Homelessness and street life

Homelessness and street life have extremely detrimental effects on children. Their unstable lifestyles, lack of medical care and inadequate living conditions increase young people’s susceptibility to chronic illnesses such as respiratory or ear infections, gastrointestinal disorders, and sexually-transmitted diseases, including HIV/AIDS. Homeless children lack security, protection, basic needs of life, and continues to face a deep-rooted negative stigma about homelessness. Abuse such as anxiety, denial, self‑hypnosis, disassociation and self‑mutilation are common amongst them.

Unstable and unsafe housing conditions have been found to increase children’s exposure to violence, neglect, and social isolation. Multiple studies have found that homelessness is associated with a lack of attention to basic needs, extreme poverty, substance use, mental health issues, and high levels of parental emotional stress. Homeless children are also more likely than their peers to have moderate, severe, and chronic health problems, and less access to medical and dental care. For these reasons, families that experience homelessness should be given the opportunity to interact with the child welfare system to be properly taken care of.

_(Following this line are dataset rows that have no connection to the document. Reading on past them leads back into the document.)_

(* ===== verification/StateMachine.v ===== *)
(** * The replicated state machine

    Models [crates/raft/src/state_machine.rs]: the [StateMachine] trait as a type
    class, and the key-value machine as its instance.  The theorem connects it to
    the log: a replica that restores a snapshot and applies the entries after it
    ends in the state of a replica that applied every entry. *)

From stdpp Require Import gmap sorting.
From S2P Require Import Prelude Bytes ByteOrder Strings RaftLog.

(** The trait. *)
Class StateMachine (S : Type) : Type := {
  apply : S -> Log.LogEntry -> S;
  snapshot : S -> list N;
  restore : S -> list N -> S
}.

(** Applies committed entries in log order. *)
Definition replay {S} `{StateMachine S} (s : S) (es : list Log.LogEntry) : S := foldl apply s es.

Module Kv.

(** [HashMap<String, String>]. *)
Abbreviation KvStateMachine := (gmap (list N) (list N)).

Definition new : KvStateMachine := ∅.

(** The prefixes [SET ] and [DEL ], and the bytes of [=] and line feed. *)
Definition SET : list N := [83; 69; 84; 32].
Definition DEL : list N := [68; 69; 76; 32].
Definition EQ : N := 61.
Definition LF : N := 10.

Definition kv_apply (m : KvStateMachine) (e : Log.LogEntry) : KvStateMachine :=
  let cmd := Log.data e in
  if negb (utf8_valid cmd) then m
  else
    match strip_prefix SET cmd with
    | Some rest =>
        match split_first EQ rest with
        | Some (key, val) => <[key := val]> m
        | None => m
        end
    | None =>
        match strip_prefix DEL cmd with
        | Some key => delete key m
        | None => m
        end
    end.

(** [pairs.sort_by_key(|(k, _)| k)]. *)
Definition key_le (a b : list N * list N) : Prop := bytes_le a.1 b.1 = true.
#[global] Instance key_le_dec : RelDecision key_le.
Proof. intros a b. unfold key_le. apply _. Defined.

Definition sorted_pairs (m : KvStateMachine) : list (list N * list N) :=
  merge_sort key_le (map_to_list m).

Definition kv_snapshot (m : KvStateMachine) : list N :=
  concat ((fun kv => kv.1 ++ EQ :: kv.2 ++ [LF]) <$> sorted_pairs m).

Definition kv_restore (_ : KvStateMachine) (snap : list N) : KvStateMachine :=
  if negb (utf8_valid snap) then ∅
  else
    foldl (fun m line => match split_first EQ line with
                         | Some (key, val) => <[key := val]> m
                         | None => m
                         end) ∅ (lines snap).

#[global] Instance kv_machine : StateMachine KvStateMachine :=
  {| apply := kv_apply; snapshot := kv_snapshot; restore := kv_restore |}.

(** ** Snapshots *)

(** A pair that survives the line format. *)
Definition pair_ok (kv : list N * list N) : Prop :=
  utf8_valid (kv.1 ++ EQ :: kv.2 ++ [LF]) = true /\ (EQ ∉ kv.1) /\
  (LF ∉ kv.1) /\ (LF ∉ kv.2) /\ last kv.2 <> Some 13.

Definition state_ok (m : KvStateMachine) : Prop := map_Forall (fun k v => pair_ok (k, v)) m.

(** A command without line feeds and carriage returns. *)
Definition entry_safe (e : Log.LogEntry) : Prop := (LF ∉ Log.data e) /\ (13 ∉ Log.data e).

Lemma lines_pairs ps : Forall pair_ok ps ->
  lines (concat ((fun kv => kv.1 ++ EQ :: kv.2 ++ [LF]) <$> ps)) = (fun kv => kv.1 ++ EQ :: kv.2) <$> ps.
Proof.
  unfold lines. induction 1 as [|[k v] ps (_ & _ & Hk & Hv & Hcr) _ IH]; cbn in *; [done|].
  rewrite <- app_assoc. cbn. rewrite <- app_assoc. cbn.
  replace (k ++ EQ :: v ++ LF :: concat ((fun kv => kv.1 ++ EQ :: kv.2 ++ [LF]) <$> ps))
    with ((k ++ EQ :: v) ++ 10 :: concat ((fun kv => kv.1 ++ EQ :: kv.2 ++ [LF]) <$> ps))
    by (by rewrite <- app_assoc).
  rewrite lines_from_app.
  - rewrite IH. cbn. rewrite strip_cr_id; [done|]. rewrite last_app_cons.
    destruct v; [done|]. by rewrite last_cons_cons.
  - rewrite elem_of_app, elem_of_cons. intros [?|[?|?]]; done.
Qed.

Lemma utf8_pairs ps : Forall pair_ok ps ->
  utf8_valid (concat ((fun kv => kv.1 ++ EQ :: kv.2 ++ [LF]) <$> ps)) = true.
Proof. induction 1 as [|kv ps [Hu _] _ IH]; cbn; [done|]. by apply utf8_valid_app. Qed.

Lemma restore_pairs (ps : list (list N * list N)) (m : KvStateMachine) : Forall pair_ok ps ->
  foldl (fun m line => match split_first EQ line with
                       | Some (key, val) => <[key := val]> m
                       | None => m
                       end) m ((fun kv => kv.1 ++ EQ :: kv.2) <$> ps) =
  foldl (fun m kv => <[kv.1 := kv.2]> m) m ps.
Proof.
  intros Hps. revert m. induction Hps as [|[k v] ps (_ & Hk & _) _ IH]; intros m; cbn; [done|].
  cbn in Hk. rewrite split_first_app by done. apply IH.
Qed.

Lemma foldl_insert_map (ps : list (list N * list N)) (m : KvStateMachine) : NoDup ps.*1 ->
  foldl (fun m kv => <[kv.1 := kv.2]> m) m ps = list_to_map ps ∪ m.
Proof.
  revert m. induction ps as [|[k v] ps IH]; intros m Hnd; cbn; [by rewrite (left_id_L ∅ (∪))|].
  apply NoDup_cons in Hnd as [Hk Hnd]. rewrite IH by done.
  rewrite <- insert_union_r by (by apply not_elem_of_list_to_map).
  by rewrite insert_union_l.
Qed.

Lemma restore_snapshot m0 m : state_ok m -> kv_restore m0 (kv_snapshot m) = m.
Proof.
  intros Hm. unfold kv_restore, kv_snapshot.
  assert (Hp : sorted_pairs m ≡ₚ map_to_list m) by apply merge_sort_Permutation.
  assert (Hok : Forall pair_ok (sorted_pairs m)).
  { rewrite Hp. apply map_Forall_to_list in Hm. eapply Forall_impl; [exact Hm|]. by intros []. }
  rewrite utf8_pairs, lines_pairs, restore_pairs by done. cbn [negb].
  rewrite foldl_insert_map by (rewrite Hp; apply NoDup_fst_map_to_list).
  rewrite (right_id_L ∅ (∪)). apply map_eq. intros i.
  rewrite (list_to_map_proper (sorted_pairs m) (map_to_list m)); [by rewrite list_to_map_to_list| |done].
  rewrite Hp. apply NoDup_fst_map_to_list.
Qed.

(** ** Entries keep the state restorable *)

Lemma apply_state_ok m e : state_ok m -> entry_safe e -> state_ok (kv_apply m e).
Proof.
  intros Hm [Hlf Hcr]. unfold kv_apply. destruct (utf8_valid (Log.data e)) eqn:Hu; [cbn [negb]|done].
  destruct (strip_prefix SET (Log.data e)) as [rest|] eqn:Hset.
  - apply strip_prefix_Some in Hset. rewrite Hset in Hu, Hlf, Hcr. cbn in Hu.
    destruct (split_first EQ rest) as [[k v]|] eqn:Hs; [|done].
    apply split_first_Some in Hs as [-> Hk].
    rewrite elem_of_app, elem_of_app, elem_of_cons in Hlf, Hcr.
    apply map_Forall_insert_2; [|done]. split_and!; cbn; try done; try tauto.
    + rewrite app_comm_cons, app_assoc. by apply utf8_valid_app.
    + intros Hl%last_Some_elem_of. tauto.
  - case_match; [|done]. by apply map_Forall_delete.
Qed.

Lemma replay_state_ok es m : state_ok m -> Forall entry_safe es -> state_ok (replay m es).
Proof.
  intros Hm Hes. revert m Hm. induction Hes as [|e es He _ IH]; intros m Hm; [done|].
  apply IH. by apply apply_state_ok.
Qed.

(** C34: Snapshots stand for the log prefix they replace: when the commands of
    the prefix have no line feed or carriage return, restoring the snapshot
    taken after the prefix and applying the remaining entries gives the state
    of applying every entry, whatever state the replica was in before. *)
Theorem snapshot_replaces_prefix (old : KvStateMachine) prefix suffix :
  Forall entry_safe prefix ->
  replay (restore old (snapshot (replay new prefix))) suffix = replay new (prefix ++ suffix).
Proof.
  intros Hp. unfold replay at 3. rewrite foldl_app. cbn [restore snapshot kv_machine].
  rewrite restore_snapshot; [done|]. apply replay_state_ok; [|done]. apply map_Forall_empty.
Qed.

(** [SET a=1], [SET b=2], [DEL a]. *)
Definition cmd_set (k v : N) : Log.LogEntry := Log.mkEntry 1 1 (SET ++ [k; EQ; v]).
Definition cmd_del (k : N) : Log.LogEntry := Log.mkEntry 1 1 (DEL ++ [k]).

Lemma snapshot_replaces_prefix_witness :
  replay (restore (<[[99] := [57]]> new) (snapshot (replay new [cmd_set 97 49; cmd_set 98 50]))) [cmd_del 97]
  = replay new [cmd_set 97 49; cmd_set 98 50; cmd_del 97].
Proof.
  apply (snapshot_replaces_prefix _ [cmd_set 97 49; cmd_set 98 50]).
  repeat constructor; apply (bool_decide_unpack _); by vm_compute.
Defined.

(** A value with a line feed does not survive a snapshot: after
    [SET a=x<LF>y] the restored state holds [x] for [a]. *)
Theorem snapshot_loses_line_feed :
  let s := replay new [Log.mkEntry 1 1 (SET ++ [97; EQ; 120; LF; 121])] in
  s !! [97] = Some [120; LF; 121] /\
  (restore s (snapshot s) : KvStateMachine) !! [97] = Some [120].
Proof. by vm_compute. Qed.

End Kv.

For younger children, being homeless can be especially harmful, as disparities in health and development begin early. The first five years of a child’s life are the most formative for the brain and the development of vision, hearing, language, and cognitive functions that lay the foundation for the child’s future learning, behavior, mental and physical health. Some studies show that by age 2, toddlers in low-income communities are four times more likely to have a “cluster” of health and developmental concerns than their more affluent peers. Therefore, when children experience the unsafe and unstable conditions associated with homelessness during these foundational years, they are more likely to experience long-lasting negative effects, including developmental delays and poor educational outcomes.

It is pertinent to know that children have the right to live in safety and dignity in a protective and nurturing environment, both at home and in the community. This can only be possible by creating awareness of their rights, especially their right to protection against abuse, putting in place laws to punish those who abuse and exploit homeless children and taking appropriate action to strengthen accountability on the part of government and non-government agencies and the civil society.


  • The first thing is to identify the problem or need. Some agencies are taking steps to ensure that families are screened for homelessness and housing instability as early as possible.
  • Short-term support with locating and securing housing, including financial support with security deposits, rent, and utilities.
  • Time-limited housing solutions, such as emergency shelters and transitional housing.
  • Permanent housing options, such as public housing, which provides housing subsidies for families receiving services from the child welfare system.
  • Time-limited support to maintain housing, including financial support to prevent evictions.